We started “trying” in May. May was busy ending school so I
wasn’t too surprised when we weren’t pregnant. I really began to become
obsessed in June and July about “counting days.” “Normal people” were pregnant
by then. As I unpacked my classroom in August, my heart was broken because I
wasn’t doing it pregnant like I had thought. The months painfully passed and
the result was the same. Every month my heart could not understand why God had
clearly called us to this and chose to not give us a baby. One word describes the
feelings of those months: wrestle.

I wrestled everything. “Why did you call us to this now, if
this is not when you want us to get pregnant? How did you let this mom get
pregnant with my sweet student, when I had to call DSS? Why did they get
pregnant on “accident”? They weren’t even seeking you. Are you ever giving us
children? Are you punishing us? Have we not learned what you are trying to
teach us? How is this love? Where have you gone? How can you watch me hurt one
more month?” These are the thoughts and lies, (that aren’t pretty) I constantly
wrestled.

By October, we prayed and decided it was time to go to the
doctor. Most doctors won’t label you infertile until after a year of trying to
get pregnant. But I just knew something was wrong. As I talked with my doctor,
she was going through the basic screening. I was like clockwork every month. No
family history of any infertility. She didn’t know where to start so she had
Brandon tested. His counts were somewhat abnormal, but not enough to cause us
not to get pregnant for so long.

My heart was relieved in a sense to know there was a problem.
I still don’t know how that is relief, but it was. I continued to wrestle
through those things in my heart everyday as I was being a “school mom,” my
students liked to call me, to everyone else’s children. We got more and more
calls of friends who were pregnant. You would think it would get easier. But it
never did. In fact, each month was harder. We felt more alone. We were more
confused. We were more frustrated with this plan of God’s for our life. Our
hearts tried so hard and wanted so bad to trust Him. We knew He was good. But
in February, our eyes were too tired to see it.

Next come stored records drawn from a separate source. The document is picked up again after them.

(** * The PyTorch quickstart notebook, embedded and verified

    The repository is one notebook, [00_Quickstart.ipynb].  Its own code is
    the functions [train] and [test], the epoch loop, the save and load
    cells and the prediction cell; everything else is a call into PyTorch.

    The development has three layers:
    - [torch], [nn], [data], [optim]: a functional model of the PyTorch
      operations the notebook calls, restricted to the way the notebook
      calls them (tensors over the rationals instead of floating point);
    - [prog]: the notebook's statements as a small program monad whose
      effects are exactly the library calls that touch the interpreter state
      (the model, the optimizer, the gradient mode, the console, the file
      system), with an interpreter giving them meaning;
    - the notebook's functions, transcribed statement by statement, and the
      theorems about them. *)

From Stdlib Require Import QArith Qcanon Lia.
From stdpp Require Import gmap strings list fin_maps.

(** ** Python results *)

Inductive Exn : Type :=
| RuntimeError
| IndexError
| TypeError
| ZeroDivisionError
| FileNotFoundError.

Inductive Result (A : Type) : Type :=
| Ok (a : A)
| Raised (e : Exn).
Arguments Ok {A} a.
Arguments Raised {A} e.

Definition is_ok {A} (r : Result A) : bool :=
  match r with Ok _ => true | Raised _ => false end.

(** ** Tensors *)

Module torch.

(** A tensor is its shape and its entries in row-major order.  PyTorch
    keeps [length data = numel shape]; operations below that look at the
    entries check it. *)
Record Tensor : Type := mkTensor { shape : list nat; data : list Qc }.

Definition numel (s : list nat) : nat := foldr Nat.mul 1 s.

Definition well_shaped (t : Tensor) : bool :=
  length (data t) =? numel (shape t).

(** [same_size a b]: the test behind "size mismatch". *)
Definition same_size (a b : Tensor) : bool :=
  bool_decide (shape a = shape b) && (length (data a) =? length (data b)).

We met with our infertility doctor who basically told us
because of some of Brandon’s issues (and later found out about my severe
endometriosis) that we would not have children on our own unless we had
fertility help. Even then, our chances were very low.  At that time, my mom was very sick and was
trying to fight for her life. I told him briefly of her sickness, and how we
needed to wait until she was better to start treatments because of the stress.
We told him we would call him when we were ready. We needed a couple of months
to let this all sink in and recover. We needed my mom to be healthy.

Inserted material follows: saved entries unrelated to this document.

Lemma first_split (c : ascii) (pre rest : string) :
  Py.contains c pre = false →
  Py.first (Py.split c (pre +:+ String c rest)) = pre.
Proof.
  intros Hpre. rewrite split_app_sep. by rewrite split_no_sep.
Qed.

Lemma last_split (c : ascii) (rest post : string) :
  Py.contains c post = false →
  Py.last (Py.split c (rest +:+ String c post)) = post.
Proof.
  intros Hpost. rewrite split_app_sep. rewrite (split_no_sep c post) by done.
  unfold Py.last. apply last_last.
Qed.

(** No separator is left in the first segment of a split, trimmed or
    not. *)
Lemma contains_lstrip (c : ascii) (s : string) :
  Py.contains c s = false → Py.contains c (Py.lstrip s) = false.
Proof.
  induction s as [|a s IH]; simpl; [done|].
  intros H. destruct (Py.isspace a); [|done].
  apply IH. by apply orb_false_iff in H as [_ ?].
Qed.

Lemma contains_rstrip (c : ascii) (s : string) :
  Py.contains c s = false → Py.contains c (Py.rstrip s) = false.
Proof.
  induction s as [|a s IH]; simpl; [done|].
  intros [Ha Hs]%orb_false_iff. specialize (IH Hs).
  destruct (Py.rstrip s) eqn:E.
  - destruct (Py.isspace a); simpl; [done|]. by rewrite Ha.
  - simpl in *. by rewrite Ha, IH.
Qed.

Lemma contains_strip (c : ascii) (s : string) :
  Py.contains c s = false → Py.contains c (Py.strip s) = false.
Proof. intros. by apply contains_rstrip, contains_lstrip. Qed.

We made it home somehow. Took showers, laid in the bed and
were ready to fall asleep at seven that night because we were so emotionally
tired. Just as I mustered up the strength to close my eyes, my phone went off.
“Well sisters, looks like I got myself knocked up,” a friend text me. There are
just no words. “Knocked up?” Really?

I texted her back and tried every way I could to tell her how
happy I was for her. Asked how far along she was, and when she was due. I was
later told I wasn’t happy enough for her and she didn’t understand how I could
be so selfish. She had no idea what I was going through, but quite frankly I
didn’t have enough strength to tell her.
As I
closed my swollen, red eyes for the second time that night, all my heart could
do was hurt before the Lord. I didn’t have words. Just hurt. And it hurt bad. It
absolutely ached to the very depths of my being. Nothing Tylenol could fix. Not
even heart surgery (and I’ve had four) could fix this heart. I just ached
before Jesus, before my Daddy, Abba. He knows hurt. He saw my hurt that night
just like he saw Hagar in the desert after she fled from Abraham (Gen. 16). The
God of the universe, El Roi, the God who sees, saw little me. Hurt and hormones were
something I would learn to accept in my life for a while. I could accept it,
because El Roi saw me. And friend, He sees you too.